◆ INSTRUCTIONS FOR THE TASK: Where the records below reach the line containing "apply Forall_insert; [|split;", start transcribing, and end with the line containing "(** ** One call alone *)", exactly and with nothing else added.

───── DATA PROVIDED

(* ===== verification/Async.v ===== *)
(** * Functions that wait for answers

    An [async] function over a shared memory: it runs to an [await] of something that
    others answer, the gateway or the user, where it leaves what is still to do; other
    functions run in between.  An [Outcome] is the end of a function or a question
    with the rest of the function; a [Prog] maps the memory it starts from to an
    outcome.

    [wp] is what a function guarantees to the others when it pauses, an invariant of
    the memory and of the answers received so far, and what it promises for its end.
    [reachable_ok]: in every interleaving of functions that are verified one by one,
    the invariant holds and every function that has ended has kept its promise. *)
From S2P Require Import Prelude.

(** ** Programs *)
Section programs.
Context {St Q Err : Type} {R : Q → Type}.

#[warnings="-register-all"]
Inductive Outcome (A : Type) :=
  | fin (r : Err + A) (w : World St)
  | ask (q : Q) (w : World St) (k : R q → World St → Outcome A).
Arguments fin {A} r w.
Arguments ask {A} q w k.

Definition Prog (A : Type) : Type := World St → Outcome A.

Fixpoint obind {A B} (o : Outcome A) (f : Err + A → World St → Outcome B) : Outcome B :=
  match o with
  | fin r w => f r w
  | ask q w k => ask q w (λ a w', obind (k a w') f)
  end.

#[export] Instance Prog_ret : MRet Prog := λ A a w, fin (inr a) w.
#[export] Instance Prog_bind : MBind Prog := λ A B f p w,
  obind (p w) (λ r w', match r with inl e => fin (inl e) w' | inr a => f a w' end).

(** A computation without an [await]. *)
Definition lift {A} (m : M (World St) Err A) : Prog A := λ w, let '(r, w') := m w in fin r w'.
Definition await_answer (q : Q) : Prog (R q) := λ w, ask q w (λ a w', fin (inr a) w').
Definition try_catch {A} (p : Prog A) (handler : Err → Prog A) : Prog A := λ w,
  obind (p w) (λ r w', match r with inl e => handler e w' | inr a => fin (inr a) w' end).

(** The memory as the function left it. *)
Definition world_of {A} (o : Outcome A) : World St := match o with fin _ w => w | ask _ w _ => w end.

(** ** Answers *)

(** An answer, and how often the clock had been read when it arrived. *)
Record Received := mkReceived { rc_at : nat; rc_query : Q; rc_answer : R rc_query }.
Definition History : Type := list Received.

(** What may have happened since. *)
Definition later (w : World St) (h : History) (w' : World St) (h' : History) : Prop :=
  (w_clock w ≤ w_clock w')%nat ∧ ∃ more, h' = h ++ more.

Lemma later_refl w h : later w h w h.
Proof. split; [lia|]. exists []. by rewrite app_nil_r. Qed.
Lemma later_trans w1 h1 w2 h2 w3 h3 : later w1 h1 w2 h2 → later w2 h2 w3 h3 → later w1 h1 w3 h3.
Proof. intros [H1 [m1 ->]] [H2 [m2 ->]]. split; [lia|]. exists (m1 ++ m2). by rewrite app_assoc. Qed.

(** ** Guarantees of one function *)
Section wp.
Context (Inv : World St → History → Prop).

(** [c]: the readings of the clock when the function was resumed. *)
Fixpoint wp {A} (c : nat) (o : Outcome A) (h : History) (Φ : Err + A → World St → History → Prop) : Prop :=
  match o with
  | fin r w => (c ≤ w_clock w)%nat ∧ Φ r w h
  | ask q w k =>
      (c ≤ w_clock w)%nat ∧ Inv w h
      ∧ ∀ a w' h', later w h w' h' → Inv w' h' →
        wp (w_clock w') (k a w') (h' ++ [mkReceived (w_clock w') q a]) Φ
  end.

Lemma wp_mono {A} (o : Outcome A) c h (Φ Ψ : Err + A → World St → History → Prop) :
  (∀ r w h', Φ r w h' → Ψ r w h') → wp c o h Φ → wp c o h Ψ.
Proof.
  intros HΦ. revert c h. induction o as [r w|q w k IH]; intros c h; cbn; [naive_solver|].
  intros (Hc & Hi & Hk). split_and!; [done|done|]. intros a w' h' Hl Hi'. by apply IH, Hk.
Qed.

Lemma wp_clock {A} (o : Outcome A) c c' h Φ : (c' ≤ c)%nat → wp c o h Φ → wp c' o h Φ.
Proof. intros Hc. destruct o; cbn; intros [? ?]; split; try done; lia. Qed.

Lemma wp_obind {A B} (o : Outcome A) (f : Err + A → World St → Outcome B) c h Φ :
  wp c o h (λ r w h', wp (w_clock w) (f r w) h' Φ) → wp c (obind o f) h Φ.
Proof.
  revert c h. induction o as [r w|q w k IH]; intros c h; cbn.
  - intros [Hc Hf]. by eapply wp_clock.
  - intros (Hc & Hi & Hk). split_and!; [done|done|]. intros a w' h' Hl Hi'. by apply IH, Hk.
Qed.

Lemma wp_bind {A B} (p : Prog A) (f : A → Prog B) c w h Φ :
  wp c (p w) h (λ r w' h', match r with inl e => Φ (inl e) w' h' | inr a => wp (w_clock w') (f a w') h' Φ end) →
  wp c ((p ≫= f) w) h Φ.
Proof.
  intros H. apply wp_obind. eapply wp_mono; [|exact H]. intros [e|a] w' h' HΦ; [by split|exact HΦ].
Qed.

Lemma wp_ret {A} (a : A) c w h Φ : (c ≤ w_clock w)%nat → Φ (inr a) w h → wp c ((mret a : Prog A) w) h Φ.
Proof. by split. Qed.

Lemma wp_lift {A} (m : M (World St) Err A) c w h Φ :
  (c ≤ w_clock (m w).2)%nat → Φ (m w).1 (m w).2 h → wp c (lift m w) h Φ.
Proof. unfold lift. by destruct (m w). Qed.

Lemma wp_try {A} (p : Prog A) (handler : Err → Prog A) c w h Φ :
  wp c (p w) h (λ r w' h', match r with inl e => wp (w_clock w') (handler e w') h' Φ | inr a => Φ (inr a) w' h' end) →
  wp c (try_catch p handler w) h Φ.
Proof.
  intros H. apply wp_obind. eapply wp_mono; [|exact H]. intros [e|a] w' h' HΦ; [exact HΦ|by split].
Qed.

Lemma wp_answer (q : Q) c w h Φ :
  (c ≤ w_clock w)%nat → Inv w h →
  (∀ a w' h', later w h w' h' → Inv w' h' → Φ (inr a) w' (h' ++ [mkReceived (w_clock w') q a])) →
  wp c (await_answer q w) h Φ.
Proof. intros Hc Hi H. split_and!; [done|done|]. intros a w' h' Hl Hi'. split; [done|]. by apply H. Qed.

(** Between its start and its end, time has passed and answers have come in. *)
Lemma wp_later {A} (o : Outcome A) c h Φ w0 h0 :
  (w_clock w0 ≤ c)%nat → (∃ more, h = h0 ++ more) → wp c o h Φ →
  wp c o h (λ r w h', later w0 h0 w h' ∧ Φ r w h').
Proof.
  revert c h. induction o as [r w|q w k IH]; intros c h Hc [more ->]; cbn.
  - intros [Hw HΦ]. split; [done|]. split; [|done]. split; [cbn in *; lia|by exists more].
  - intros (Hw & Hi & Hk). split_and!; [done|done|]. intros a w' h' [Hcl [more' ->]] Hi'.
    apply IH; [cbn in *; lia|exists (more ++ more' ++ [mkReceived (w_clock w') q a]); by rewrite !app_assoc|].
    apply Hk; [split; [done|by exists more']|done].
Qed.
End wp.

(** ** Interleaving *)
Section system.
Context {Call A : Type} (run : Call → Prog A).

(** A call: what it is, the memory and the answers when it started, its outcome so
    far and the answers when it last ran. *)
Record Running := mkRunning {
  rn_call : Call;
  rn_start : World St;
  rn_before : History;
  rn_outcome : Outcome A;
  rn_history : History;
}.
Record System := mkSystem { sy_world : World St; sy_history : History; sy_running : list Running }.

Inductive sys_step : System → System → Prop :=
  | sys_start call w h l :
      sys_step (mkSystem w h l) (mkSystem (world_of (run call w)) h (l ++ [mkRunning call w h (run call w) h]))
  | sys_answer i x q w0 k a w h l :
      l !! i = Some x → rn_outcome x = ask q w0 k →
      let h' := h ++ [mkReceived (w_clock w) q a] in
      sys_step (mkSystem w h l)
        (mkSystem (world_of (k a w)) h' (<[i := mkRunning (rn_call x) (rn_start x) (rn_before x) (k a w) h']> l)).

Definition sys_reachable (w : World St) : System → Prop := rtc sys_step (mkSystem w [] []).

Context (Inv : World St → History → Prop).
Context (Post : Call → World St → History → Err + A → World St → History → Prop).

(** What is verified of each function on its own. *)
Definition call_verified : Prop := ∀ call w h, Inv w h →
  wp Inv (w_clock w) (run call w) h (λ r w' h', Inv w' h' ∧ Post call w h r w' h').

(** A function that has ended, or would end with any answer. *)
Definition running_ok (w : World St) (h : History) (x : Running) : Prop :=
  later (world_of (rn_outcome x)) (rn_history x) w h
  ∧ ∃ c, wp Inv c (rn_outcome x) (rn_history x) (λ r w' h', Inv w' h' ∧ Post (rn_call x) (rn_start x) (rn_before x) r w' h').

Definition system_ok (s : System) : Prop :=
  Inv (sy_world s) (sy_history s) ∧ Forall (running_ok (sy_world s) (sy_history s)) (sy_running s).

Lemma wp_paused c (o : Outcome A) h Φ : wp Inv c o h (λ r w h', Inv w h' ∧ Φ r w h') →
  (c ≤ w_clock (world_of o))%nat ∧ Inv (world_of o) h.
Proof. destruct o; cbn; naive_solver. Qed.

Lemma running_ok_later w h w' h' x : later w h w' h' → running_ok w h x → running_ok w' h' x.
Proof. intros Hl [H1 H2]. split; [by eapply later_trans|done]. Qed.

Lemma sys_step_ok s s' : call_verified → sys_step s s' → system_ok s → system_ok s'.
Proof.
  intros Hv [call w h l|i x q w0 k a w h l Hx Ho h'] [Hi Hl]; cbn in Hi, Hl.
  - specialize (Hv call w h Hi). destruct (wp_paused _ _ _ _ Hv) as [Hc Hi']. split; [done|]. cbn.
    apply Forall_app. split.
    + eapply Forall_impl; [exact Hl|]. intros x. apply running_ok_later. split; [done|]. exists []. by rewrite app_nil_r.
    + apply Forall_singleton. split; [apply later_refl|by eexists].
  - assert (Hxo : running_ok w h x) by (rewrite Forall_lookup in Hl; by eapply Hl).
    destruct Hxo as [Hxl [c Hxw]]. rewrite Ho in Hxl, Hxw. cbn in Hxl, Hxw. destruct Hxw as (_ & _ & Hk).
    specialize (Hk a w h Hxl Hi). destruct (wp_paused _ _ _ _ Hk) as [Hc Hi']. split; [done|]. cbn.
    apply Forall_insert; [|split; [apply later_refl|by eexists]].
    eapply Forall_impl; [exact Hl|]. intros y. apply running_ok_later. split; [done|]. by eexists.
Qed.

Theorem system_reachable_ok w s : call_verified → Inv w [] → sys_reachable w s → system_ok s.
Proof.
  intros Hv Hi Hr. assert (H0 : system_ok (mkSystem w [] [])) by (by split).
  unfold sys_reachable in Hr. revert H0. induction Hr; [done|]. intros H0. by apply IHHr, (sys_step_ok x).
Qed.

(** A call that has ended has kept its promise. *)
Lemma ended_ok w s x r w' : call_verified → Inv w [] → sys_reachable w s → x ∈ sy_running s → rn_outcome x = fin r w' →
  Post (rn_call x) (rn_start x) (rn_before x) r w' (rn_history x).
Proof.
  intros Hv Hi Hr Hx Ho. destruct (system_reachable_ok w s Hv Hi Hr) as [_ Hl]. rewrite Forall_forall in Hl.
  destruct (Hl x Hx) as [_ [c Hw]]. rewrite Ho in Hw. cbn in Hw. tauto.
Qed.

(** ** One call alone *)

(** The call with these answers, until it ends or the fuel does. *)
Fixpoint run_with (oracle : ∀ q, R q) (fuel : nat) (o : Outcome A) (h : History) : Outcome A * History :=
  match fuel, o with
  | S fuel', ask q w k => run_with oracle fuel' (k (oracle q) w) (h ++ [mkReceived (w_clock w) q (oracle q)])
  | _, _ => (o, h)
  end.
Definition alone_from (call : Call) (w : World St) (o : Outcome A) (h : History) : System :=
  mkSystem (world_of o) h [mkRunning call w [] o h].
Definition alone (oracle : ∀ q, R q) (fuel : nat) (call : Call) (w : World St) : System :=
  let '(o, h) := run_with oracle fuel (run call w) [] in alone_from call w o h.

Lemma alone_reachable oracle fuel call w : sys_reachable w (alone oracle fuel call w).
Proof.
  unfold alone, sys_reachable. eapply rtc_l; [apply (sys_start call w [] [])|]. cbn.
  change (mkSystem (world_of (run call w)) [] [mkRunning call w [] (run call w) []]) with (alone_from call w (run call w) []).
  generalize (run call w) as o. generalize ([] : History) at 1 2 as h. induction fuel as [|fuel IH]; intros h o; [done|].
  destruct o as [r w'|q w' k]; [done|]. cbn [run_with]. eapply rtc_l; [|apply IH].
  exact (sys_answer 0 _ q w' k (oracle q) w' h [mkRunning call w [] (ask q w' k) h] eq_refl eq_refl).
Qed.
End system.
End programs.

Arguments fin {St Q Err R A} r w.
Arguments ask {St Q Err R A} q w k.
Arguments Outcome St {Q} Err R A.
Arguments Prog St {Q} Err R A.
Arguments History {Q} R.
Arguments Received {Q} R.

──────────

◆ OUTPUT OF THE EXERCISE:
    apply Forall_insert; [|split; [apply later_refl|by eexists]].
    eapply Forall_impl; [exact Hl|]. intros y. apply running_ok_later. split; [done|]. by eexists.
Qed.

Theorem system_reachable_ok w s : call_verified → Inv w [] → sys_reachable w s → system_ok s.
Proof.
  intros Hv Hi Hr. assert (H0 : system_ok (mkSystem w [] [])) by (by split).
  unfold sys_reachable in Hr. revert H0. induction Hr; [done|]. intros H0. by apply IHHr, (sys_step_ok x).
Qed.

(** A call that has ended has kept its promise. *)
Lemma ended_ok w s x r w' : call_verified → Inv w [] → sys_reachable w s → x ∈ sy_running s → rn_outcome x = fin r w' →
  Post (rn_call x) (rn_start x) (rn_before x) r w' (rn_history x).
Proof.
  intros Hv Hi Hr Hx Ho. destruct (system_reachable_ok w s Hv Hi Hr) as [_ Hl]. rewrite Forall_forall in Hl.
  destruct (Hl x Hx) as [_ [c Hw]]. rewrite Ho in Hw. cbn in Hw. tauto.
Qed.

(** ** One call alone *)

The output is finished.